◆ Your objective
In the entries below, count the lines that contain the word "raises" and give only that number.
*** Opening of Information ***
Lemma idle_paginated_hook_is_not_loading_witness :
  loading (state (run (mount listing 1) (browsing ++ [Settle three_pages])))
  = false.
Proof.
  exact (idle_paginated_hook_is_not_loading listing 1
           (browsing ++ [Settle three_pages]) eq_refl).
Defined.

End PaginatedMore.

(** ** Utilities of the hooks module *)

Section Strings.

Lemma string_length_append (s t : string) :
  String.length (s +:+ t) = (String.length s + String.length t)%nat.
Proof. induction s as [|c s IH]; simpl; [reflexivity|]. rewrite IH. reflexivity. Qed.

Lemma substring0_length (n : nat) : forall s : string,
  (n <= String.length s)%nat -> String.length (String.substring 0 n s) = n.
Proof.
  induction n as [|n IH]; intros [|c s] H; simpl in *; try reflexivity; try lia.
  rewrite IH by lia. reflexivity.
Qed.

Lemma substring0_append (s t : string) :
  String.substring 0 (String.length s) (s +:+ t) = s.
Proof.
  induction s as [|c s IH]; simpl.
  - destruct t; reflexivity.
  - rewrite IH. reflexivity.
Qed.

Lemma append_not_empty (s t : string) : t <> "" -> String.eqb (s +:+ t) "" = false.
Proof.
  intros Ht. destruct s; simpl; [|reflexivity].
  destruct t; [contradiction|reflexivity].
Qed.

End Strings.

Section TruncateText.

Import Utils.

Implicit Types (text : string) (maxLength : Z).

(** [truncateText]: a text of at most [maxLength] characters, and the
    empty text whatever [maxLength] is, are returned as they are; a
    longer one becomes its first
    [maxLength] characters followed by three dots, so the result has
    exactly [max(maxLength, 0) + 3] characters, which is more than the
    input had when the input was only one or two characters too long;
    truncating a second time changes nothing. *)
Theorem truncateText_shape text maxLength :
  (Z.of_nat (String.length text) <= maxLength ->
     truncateText text maxLength = text) /\
  truncateText "" maxLength = "" /\
  (text <> "" -> maxLength < Z.of_nat (String.length text) ->
     truncateText text maxLength
       = String.substring 0 (Z.to_nat maxLength) text +:+ "..." /\
     Z.of_nat (String.length (truncateText text maxLength))
       = Z.max maxLength 0 + 3) /\
  truncateText (truncateText text maxLength) maxLength
    = truncateText text maxLength.
Proof.
  assert (Hlong : text <> "" -> maxLength < Z.of_nat (String.length text) ->
            truncateText text maxLength
            = String.substring 0 (Z.to_nat maxLength) text +:+ "...").
  { intros Hne H. unfold truncateText.
    destruct (String.eqb_spec text "") as [E|_]; simpl.
    - contradiction.
    - destruct (Z.leb_spec (Z.of_nat (String.length text)) maxLength);
        [lia|reflexivity]. }
  assert (Hshort : Z.of_nat (String.length text) <= maxLength ->
            truncateText text maxLength = text).
  { intros H. unfold truncateText.
    destruct (Z.leb_spec (Z.of_nat (String.length text)) maxLength); [|lia].
    rewrite orb_true_r. reflexivity. }
  assert (Hlen : maxLength < Z.of_nat (String.length text) ->
            String.length (String.substring 0 (Z.to_nat maxLength) text)
            = Z.to_nat maxLength).
  { intros H. apply substring0_length. lia. }
  split; [exact Hshort|]. split; [reflexivity|]. split.
  - intros Hne H. split; [exact (Hlong Hne H)|].
    rewrite (Hlong Hne H), string_length_append, (Hlen H). simpl. lia.
  - destruct (String.eqb_spec text "") as [->|Hne]; [reflexivity|].
    destruct (Z.le_gt_cases (Z.of_nat (String.length text)) maxLength) as [H|H].
    + rewrite (Hshort H). exact (Hshort H).
    + rewrite (Hlong Hne H). unfold truncateText at 1.
      rewrite append_not_empty by discriminate. simpl.
      rewrite string_length_append, (Hlen H).
      destruct (Z.leb_spec (Z.of_nat (Z.to_nat maxLength + String.length "..."))
                  maxLength) as [Hle|_].
      { simpl in Hle. lia. }
      rewrite <- (Hlen H) at 1. rewrite substring0_append. reflexivity.
Qed.

Lemma truncateText_shape_witness :
  truncateText "Cement" 50 = "Cement" /\
  (truncateText "Ready-mix concrete" 5 = "Ready..." /\
   Z.of_nat (String.length (truncateText "Ready-mix concrete" 5)) = 8).
Proof.
  destruct (truncateText_shape "Cement" 50) as (Hshort & _).
  destruct (truncateText_shape "Ready-mix concrete" 5) as (_ & _ & Hlong & _).
  split; [apply Hshort; vm_compute; discriminate|].
  apply Hlong; [discriminate|reflexivity].
Defined.

End TruncateText.

Section GetApiUrl.

Import Utils.

(** [getApiUrl] makes the leading slash of an endpoint optional: with or
    without it the result is the base address, one slash, and the rest.
    Only that one slash is looked at: an endpoint that starts with two
    slashes keeps both. *)
Theorem getApiUrl_leading_slash (endpoint : string) :
  getApiUrl ("/" +:+ endpoint) = API_BASE_URL +:+ "/" +:+ endpoint /\
  (String.prefix "/" endpoint = false ->
     getApiUrl endpoint = getApiUrl ("/" +:+ endpoint)) /\
  (String.prefix "/" endpoint = true ->
     getApiUrl endpoint = API_BASE_URL +:+ endpoint /\
     getApiUrl ("/" +:+ endpoint) <> getApiUrl endpoint).
Proof.
  split; [|split].
  - unfold getApiUrl. simpl. destruct endpoint; reflexivity.
  - intros H. unfold getApiUrl. rewrite H. simpl.
    destruct endpoint; reflexivity.
  - intros H. unfold getApiUrl. rewrite H. split; [reflexivity|].
    simpl. destruct endpoint as [|c e]; [discriminate|].
    intros Heq. apply (f_equal String.length) in Heq. simpl in Heq. lia.
Qed.

Lemma getApiUrl_leading_slash_witness :
  getApiUrl "api/vendors/rank" = getApiUrl "/api/vendors/rank" /\
  getApiUrl "//api" = API_BASE_URL +:+ "//api".
Proof.
  destruct (getApiUrl_leading_slash "api/vendors/rank") as (_ & Hno & _).
  destruct (getApiUrl_leading_slash "//api") as (_ & _ & Hyes).
  split; [exact (Hno eq_refl) | exact (proj1 (Hyes eq_refl))].
Defined.

End GetApiUrl.

Section IsEmpty.

Import Utils.

Lemma nodup_nil_inv {A} (dec : forall x y : A, {x = y} + {x <> y}) (l : list A) :
  nodup dec l = [] -> l = [].
Proof.
  destruct l as [|x l]; [reflexivity|]. intros H.
  assert (Hin : In x (nodup dec (x :: l))) by (apply nodup_In; left; reflexivity).
  rewrite H in Hin. destruct Hin.
Qed.

Lemma indices_length n : length (indices n) = n.
Proof. unfold indices. rewrite length_map. apply length_seq. Qed.

(** [isEmpty] is [true] for [null], [undefined], the empty string, the
    object without keys and the array without elements, and [false] for
    a non-empty string, array or object; but also [true] for every
    number and every boolean, [5] and [true] included. *)
Theorem isEmpty_cases (obj : value) :
  isEmpty obj =
    match obj with
    | Undefined | Null | Num _ | Bool _ => true
    | Str s => String.eqb s ""
    | Arr items => match items with [] => true | _ => false end
    | Obj fields => match fields with [] => true | _ => false end
    end.
Proof.
  unfold isEmpty. destruct obj as [| |b|n|s|items|fields]; simpl; try reflexivity.
  - destruct b; reflexivity.
  - apply orb_true_r.
  - rewrite indices_length. destruct s; reflexivity.
  - rewrite indices_length. destruct items; reflexivity.
  - destruct fields as [|f fields]; [reflexivity|].
    destruct (nodup string_dec (map fst (f :: fields))) eqn:Hn; [|reflexivity].
    apply nodup_nil_inv in Hn. discriminate.
Qed.

End IsEmpty.

(** ** The matcher is correct for the language of an expression *)

Section RegexFacts.

Import Regex.

Implicit Types (r : re) (s u v : list ascii) (c : ascii).

Lemma lang_never_inv s : ~ lang Never s.
Proof. intros H. inversion H. Qed.

Lemma lang_eps_inv s : lang Eps s <-> s = [].
Proof.
  split.
  - intros H. inversion H. reflexivity.
  - intros ->. constructor.
Qed.

Lemma lang_class_inv p s : lang (Class p) s <-> exists c, s = [c] /\ p c = true.
Proof.
  split.
  - intros H. inversion H; subst. eauto.
  - intros (c & -> & H). constructor. exact H.
Qed.

Lemma lang_cat_inv r1 r2 s :
  lang (Cat r1 r2) s <-> exists u v, s = u ++ v /\ lang r1 u /\ lang r2 v.
Proof.
  split.
  - intros H. inversion H; subst. eauto.
  - intros (u & v & -> & Hu & Hv). constructor; assumption.
Qed.

Lemma lang_alt_inv r1 r2 s : lang (Alt r1 r2) s <-> lang r1 s \/ lang r2 s.
Proof.
  split.
  - intros H. inversion H; subst; auto.
  - intros [H|H]; [apply lang_alt_l|apply lang_alt_r]; exact H.
Qed.

Lemma nullable_lang r : nullable r = true <-> lang r [].
Proof.
  induction r as [| |p|r1 IH1 r2 IH2|r1 IH1 r2 IH2|r IH]; simpl.
  - split; [discriminate|]. intros H. destruct (lang_never_inv _ H).
  - split; [constructor|reflexivity].
  - split; [discriminate|]. intros H.
    apply lang_class_inv in H as (c & Hc & _). discriminate.
  - rewrite andb_true_iff, IH1, IH2, lang_cat_inv. split.
    + intros [H1 H2]. exists [], []. auto.
    + intros (u & v & Heq & Hu & Hv). symmetry in Heq.
      apply app_eq_nil in Heq as [-> ->]. auto.
  - rewrite orb_true_iff, IH1, IH2, lang_alt_inv. reflexivity.
  - split; [constructor|reflexivity].
Qed.

Lemma star_cons_inv r c s :
  lang (Star r) (c :: s) ->
  exists u v, s = u ++ v /\ lang r (c :: u) /\ lang (Star r) v.
Proof.
  intros H. remember (Star r) as R eqn:HR. remember (c :: s) as l eqn:Hl.
  revert s Hl.
  induction H as [| | | | | |r' u v Hu _ Hv IHv]; intros w Hl; try discriminate.
  injection HR as ->. destruct u as [|c' u'].
  - simpl in Hl. apply IHv; [reflexivity|exact Hl].
  - simpl in Hl. injection Hl as -> <-. exists u', v. auto.
Qed.

Lemma deriv_lang r : forall c s, lang (deriv c r) s <-> lang r (c :: s).
Proof.
  induction r as [| |p|r1 IH1 r2 IH2|r1 IH1 r2 IH2|r IH]; intros c s; simpl.
  - split; intros H; destruct (lang_never_inv _ H).
  - split; intros H.
    + destruct (lang_never_inv _ H).
    + apply lang_eps_inv in H. discriminate.
  - rewrite lang_class_inv. destruct (p c) eqn:Hp.
    + rewrite lang_eps_inv. split.
      * intros ->. eauto.
      * intros (c' & Heq & _). injection Heq as _ ->. reflexivity.
    + split.
      * intros H. destruct (lang_never_inv _ H).
      * intros (c' & Heq & Hc'). injection Heq as -> _. congruence.
  - assert (Hcat : lang (Cat (deriv c r1) r2) s <->
                   exists u v, s = u ++ v /\ lang r1 (c :: u) /\ lang r2 v).
    { rewrite lang_cat_inv. split; intros (u & v & Heq & Hu & Hv);
        exists u, v; (split; [exact Heq|split; [apply IH1; exact Hu|exact Hv]]). }
    assert (Hsplit : lang (Cat r1 r2) (c :: s) <->
              (lang r1 [] /\ lang r2 (c :: s)) \/
              exists u v, s = u ++ v /\ lang r1 (c :: u) /\ lang r2 v).
    { rewrite lang_cat_inv. split.
      - intros (u & v & Heq & Hu & Hv). destruct u as [|c' u']; simpl in Heq.
        + subst v. left. auto.
        + injection Heq as <- ->. right. eauto.
      - intros [[H1 H2]|(u & v & -> & Hu & Hv)].
        + exists [], (c :: s). auto.
        + exists (c :: u), v. auto. }
    rewrite Hsplit. destruct (nullable r1) eqn:Hn.
    + rewrite lang_alt_inv, Hcat, IH2. split.
      * intros [H|H]; [right; exact H|left; split; [|exact H]].
        apply nullable_lang. exact Hn.
      * intros [[_ H]|H]; [right; exact H|left; exact H].
    + rewrite Hcat. split.
      * intros H. right. exact H.
      * intros [[H _]|H]; [|exact H].
        apply nullable_lang in H. congruence.
  - rewrite !lang_alt_inv, IH1, IH2. reflexivity.
  - rewrite lang_cat_inv. split.
    + intros (u & v & -> & Hu & Hv). change (c :: u ++ v) with ((c :: u) ++ v).
      constructor; [apply IH; exact Hu|exact Hv].
    + intros H. apply star_cons_inv in H as (u & v & -> & Hu & Hv).
      exists u, v. split; [reflexivity|]. split; [apply IH; exact Hu|exact Hv].
Qed.

Lemma matches_lang s : forall r, matches r s = true <-> lang r s.
Proof.
  induction s as [|c s IH]; intros r; simpl.
  - apply nullable_lang.
  - rewrite IH. apply deriv_lang.
Qed.
(** * FDTD grid engine: a shallow embedding of [fdtd/grid.py] and
    [fdtd/sources.py]

    Python floats and float64 array entries are Rocq's primitive binary64
    floats; Python ints are [Z]; arrays are nested lists indexed
    [x][y][z][component]. A method that mutates its object returns the
    object after the mutation; an exception is a value of an error monad
    and ends the computation (the partly mutated state it would leave
    behind is not described). The back-reference [self.grid] of a
    collaborator is the grid handed to its methods: the grid whose list
    holds it. A list of collaborators holds the objects themselves: a
    LineSource carries its identity, and an assignment to the attributes
    of one shows at every entry of the list that is this object. *)

From Stdlib Require Import String ZArith List Bool Lia Floats.
Import ListNotations.
Local Open Scope Z_scope.

(** ** The fragment of the Python runtime the two modules rely on *)

Module Py.

Inductive exn : Set :=
| ValueError | TypeError | IndexError | KeyError
| ZeroDivisionError | OverflowError.

Inductive result (A : Type) : Type :=
| Ok (a : A)
| Raise (e : exn).
Arguments Ok {A} a.
Arguments Raise {A} e.

Definition bind {A B} (r : result A) (k : A -> result B) : result B :=
  match r with
  | Ok a => k a
  | Raise e => Raise e
  end.

(** [Number]: the values the source annotates as [Number], an [int] or a
    [float]. [isinstance(v, int)] is the [PyInt] test. *)
Inductive Number : Set :=
| PyInt (n : Z)
| PyFloat (f : float).

(** Correctly rounded conversion of an integer to binary64. *)
Definition Z2F (z : Z) : float :=
  SF2Prim (binary_normalize prec emax z 0 false).

(** [float(v)]: an int too large for a double raises OverflowError. *)
Definition float_ (v : Number) : result float :=
  match v with
  | PyFloat f => Ok f
  | PyInt n =>
      let f := Z2F n in
      if is_infinity f then Raise OverflowError else Ok f
  end.

(** [int(f)] on a float: truncation toward zero; ValueError on NaN,
    OverflowError on an infinity. *)
Definition int_of_float (f : float) : result Z :=
  match Prim2SF f with
  | S754_zero _ => Ok 0
  | S754_infinity _ => Raise OverflowError
  | S754_nan => Raise ValueError
  | S754_finite s m e =>
      let a := Z.shiftl (Z.pos m) e in
      Ok (if s then - a else a)
  end.

(** [int(v)] on a [Number]. *)
Definition int_ (v : Number) : result Z :=
  match v with
  | PyInt n => Ok n
  | PyFloat f => int_of_float f
  end.

(** The mathematical floor of a float (None on NaN and infinities):
    the reading of the word "floor" that round-half-up statements use. *)
Definition floor_of_float (f : float) : option Z :=
  match Prim2SF f with
  | S754_zero _ => Some 0
  | S754_infinity _ => None
  | S754_nan => None
  | S754_finite s m e =>
      Some (Z.shiftl (if s then Z.neg m else Z.pos m) e)
  end.

(** [a / b] on two Python floats. *)
Definition truediv (a b : float) : result float :=
  if PrimFloat.eqb b 0%float then Raise ZeroDivisionError
  else Ok (a / b)%float.

(** Modelled from the spec: what the platform's mathematics library and
    the array engine (the backend module is not among the sources) compute
    and IEEE 754 does not fix, taken as parameters: every result below
    holds for any choice. *)
Record Libm : Type := {
  libm_pow : float -> float -> float;     (* C pow behind float ** float *)
  libm_sin : float -> float;              (* C sin behind math.sin *)
  np_power : float -> float -> float;     (* elementwise array ** scalar *)
  np_exp : float -> float;                (* elementwise exp *)
  np_sum : list float -> float            (* array.sum() *)
}.

(** [x ** y] on Python floats, on the part of its domain the grid uses
    (a base among 0.0, 1.0, 2.0, 3.0 and the exponent -0.5): a zero base
    with a negative exponent raises ZeroDivisionError, base 1.0 gives 1.0
    without calling the library, anything else is the library's pow. *)
Definition float_pow (m : Libm) (x y : float) : result float :=
  if PrimFloat.eqb y 0%float then Ok 1%float
  else if PrimFloat.eqb x 0%float then
    if PrimFloat.ltb y 0%float then Raise ZeroDivisionError else Ok 0%float
  else if PrimFloat.eqb x 1%float then Ok 1%float
  else Ok (libm_pow m x y).

(** [math.sin]: ValueError (math domain error) on an infinity. *)
Definition math_sin (m : Libm) (x : float) : result float :=
  if is_infinity x then Raise ValueError else Ok (libm_sin m x).

(** [math.pi] *)
Definition pi : float := 0x1.921fb54442d18p+1%float.

End Py.
Export Py.

Declare Scope result_scope.
Delimit Scope result_scope with result.
Notation "x <- c ;; k" := (bind c (fun x => k))
  (at level 61, c at next level, right associativity) : result_scope.
Notation "' pat <- c ;; k" := (bind c (fun x => match x with pat => k end))
  (at level 61, pat pattern, c at next level, right associativity)
  : result_scope.
Local Open Scope result_scope.

(** ** The numeric array engine: dense float64 arrays as nested lists *)

Module Np.

Definition Tensor1 : Type := list float.
Definition Tensor3 : Type := list (list (list float)).
Definition Tensor4 : Type := list (list (list (list float))).

(** Elementwise combination of an array with an operand of the same
    length (the only case that occurs: operands are built from one
    shape). The left operand decides the length of the result. *)
Fixpoint zipw {A B : Type} (f : A -> B -> A) (l : list A) (d : list B)
  : list A :=
  match l, d with
  | a :: l', b :: d' => f a b :: zipw f l' d'
  | _, _ => l
  end.

Definition map4 (f : float -> float) (T : Tensor4) : Tensor4 :=
  map (map (map (map f))) T.
Definition zip3 (f : float -> float -> float) (A B : Tensor3) : Tensor3 :=
  zipw (zipw (zipw f)) A B.
Definition zip4 (f : float -> float -> float) (A B : Tensor4) : Tensor4 :=
  zipw (zipw (zipw (zipw f))) A B.

(** [full v (nx, ny, nz, 3)] *)
Definition full (v : float) (nx ny nz : nat) : Tensor4 :=
  repeat (repeat (repeat (repeat v 3) nz) ny) nx.
(** X25: in a graph built through the mutators the density is 0 exactly
    when there is no relationship or one entity at most, and lies between 0
    and 2; it is at most 1 when no entity is related to itself.  With
    relationships of entities to themselves it can exceed 1: two entities
    with all four relationships have the density 2. *)
Theorem calculate_graph_density_bounds (kg : KnowledgeGraph) :
  reachable kg →
  (0 <= calculate_graph_density kg <= 2)%R
  ∧ (calculate_graph_density kg = 0%R
     ↔ get_relationships kg = [] ∨ length (get_entities kg) ≤ 1)
  ∧ ((∀ e, e ∈ get_relationships kg → e.1.1 ≠ e.1.2) →
     (calculate_graph_density kg <= 1)%R)
  ∧ (let kg2 :=
       foldl (λ kg (st : string * string), add_relationship kg st.1 st.2 1 "r" None)
         kg_init [("A", "A"); ("A", "B"); ("B", "A"); ("B", "B")] in
     reachable kg2 ∧ calculate_graph_density kg2 = 2%R).
Proof.
  intros Hr. pose proof (reachable_wf kg Hr) as Hwf.
  destruct (relationships_count kg Hwf) as [Hall Hoff].
  unfold calculate_graph_density, density.
  fold (get_relationships kg) (get_entities kg).
  set (m := length (get_relationships kg)) in *.
  set (n := length (get_entities kg)) in *.
  assert (Hpos : ¬ (m = 0 ∨ n ≤ 1) →
            (0 < INR m)%R ∧ (0 < INR (n * (n - 1)))%R
            ∧ 1 ≤ n * (n - 1) ∧ 2 ≤ n ∧ 1 ≤ m).
  { intros Hn. assert (1 ≤ m ∧ 2 ≤ n) as [Hm Hn2] by lia.
    assert (1 ≤ n * (n - 1)) by nia.
    split_and!; try done; apply (lt_INR 0); lia. }
  assert (Hcases : ((m =? 0) || (n <=? 1) = true ∧ (m = 0 ∨ n ≤ 1))
                   ∨ ((m =? 0) || (n <=? 1) = false ∧ ¬ (m = 0 ∨ n ≤ 1))).
  { destruct (Nat.eqb_spec m 0); [left; by auto|].
    destruct (Nat.leb_spec n 1); [left; by auto|]. right. split; [done|lia]. }
  split; [|split; [|split]].
  - destruct Hcases as [[-> _]|[-> Hn]]; [lra|].
    destruct (Hpos Hn) as (Hm & Hd & Hd1 & Hn2 & _).
    split; [apply Rlt_le, Rdiv_lt_0_compat; done|].
    apply (Rmult_le_reg_r (INR (n * (n - 1)))); [done|].
    unfold Rdiv. rewrite Rmult_assoc, Rinv_l by lra. rewrite Rmult_1_r.
    change 2%R with (INR 2). rewrite <- mult_INR. apply le_INR. nia.
  - destruct Hcases as [[-> Hz]|[-> Hn]].
    + split; [intros _|done]. destruct Hz as [Hz|?]; [left|by right].
      subst m. by destruct (get_relationships kg).
    + destruct (Hpos Hn) as (Hm & Hd & _ & _ & Hm1). split.
      * intros Hzero. pose proof (Rdiv_lt_0_compat _ _ Hm Hd). lra.
      * intros [Hnil|Hle]; [|lia]. subst m. rewrite Hnil in Hm1. simpl in Hm1. lia.
  - intros Hloop. specialize (Hoff Hloop).
    destruct Hcases as [[-> _]|[-> Hn]]; [lra|].
    destruct (Hpos Hn) as (Hm & Hd & _).
    apply (Rmult_le_reg_r (INR (n * (n - 1)))); [done|].
    unfold Rdiv. rewrite Rmult_assoc, Rinv_l by lra. rewrite Rmult_1_r, Rmult_1_l.
    by apply le_INR.
  - split.
    + cbn. repeat constructor.
    + vm_compute. lra.
Qed.

(** X25, for one relationship between two entities. *)
Lemma calculate_graph_density_bounds_witness :
  let kg := add_relationship kg_init "A" "B" 1 "r" None in
  (0 <= calculate_graph_density kg <= 2)%R.
Proof.
  intros kg.
  apply (calculate_graph_density_bounds kg).
  apply reachable_add_relationship, reachable_init.
Defined.
(** * Connectivity of the whole graph *)

Lemma connected_components_head (U : nx.Graph) (v : string) (l : list string) :
  nx.unodes U = v :: l →
  head (nx.connected_components U) = Some (nx.component U v).
Proof.
  intros HU. unfold nx.connected_components. rewrite HU. cbn [foldl].
  apply components_head.
  rewrite bool_decide_eq_false_2 by apply not_elem_of_empty. done.
Qed.
(** ** Exceptions and results *)

(** A path: the segments below the root of the modelled file system.
    [os.path.join dir_path item] appends one segment.  A segment is a plain
    name, as a listing reports it: not empty, not [.] or [..], without a
    separator. *)
Definition pathname := list string.

Inductive exn : Type :=
  | ValueError (msg : string)
  | KeyError (key : string)
  | TypeError
  | RecursionError
  | JSONDecodeError
  | FileExistsError (p : pathname)
  | FileNotFoundError (p : pathname)
  | IsADirectoryError (p : pathname)
  | NotADirectoryError (p : pathname).

Inductive result (A : Type) : Type :=
  | OK (a : A)
  | Raise (e : exn).
Arguments OK {A} a.
Arguments Raise {A} e.

#[global] Instance result_ret : MRet result := λ A, OK.
#[global] Instance result_bind : MBind result :=
  λ A B f r, match r with OK a => f a | Raise e => Raise e end.
#[global] Instance result_fmap : FMap result :=
  λ A B f r, match r with OK a => OK (f a) | Raise e => Raise e end.

(** ** JSON values, as [json.load] returns them *)

(** Of a number the class observes only whether it is zero and that it is
    not a string; numbers are integers here. *)

Inductive json : Type :=
  | JNull
  | JBool (b : bool)
  | JNum (z : Z)
  | JStr (s : string)
  | JList (l : list json)
  | JObj (m : gmap string json).

(** Python truthiness of a decoded value: [None], [False], [0], the empty
    string, the empty list and the empty dict are false. *)
Definition truthy (v : json) : bool :=
  match v with
  | JNull => false
  | JBool b => b
  | JNum z => negb (Z.eqb z 0)
  | JStr s => negb (String.eqb s "")
  | JList l => match l with [] => false | _ :: _ => true end
  | JObj m => negb (bool_decide (m = ∅))
  end.

(** [d[key]] on a dict: [KeyError] when the key is absent. *)
Definition getitem (m : gmap string json) (key : string) : result json :=
  match m !! key with
  | Some v => OK v
  | None => Raise (KeyError key)
  end.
*** Close of Information ***
◆ Solution below
2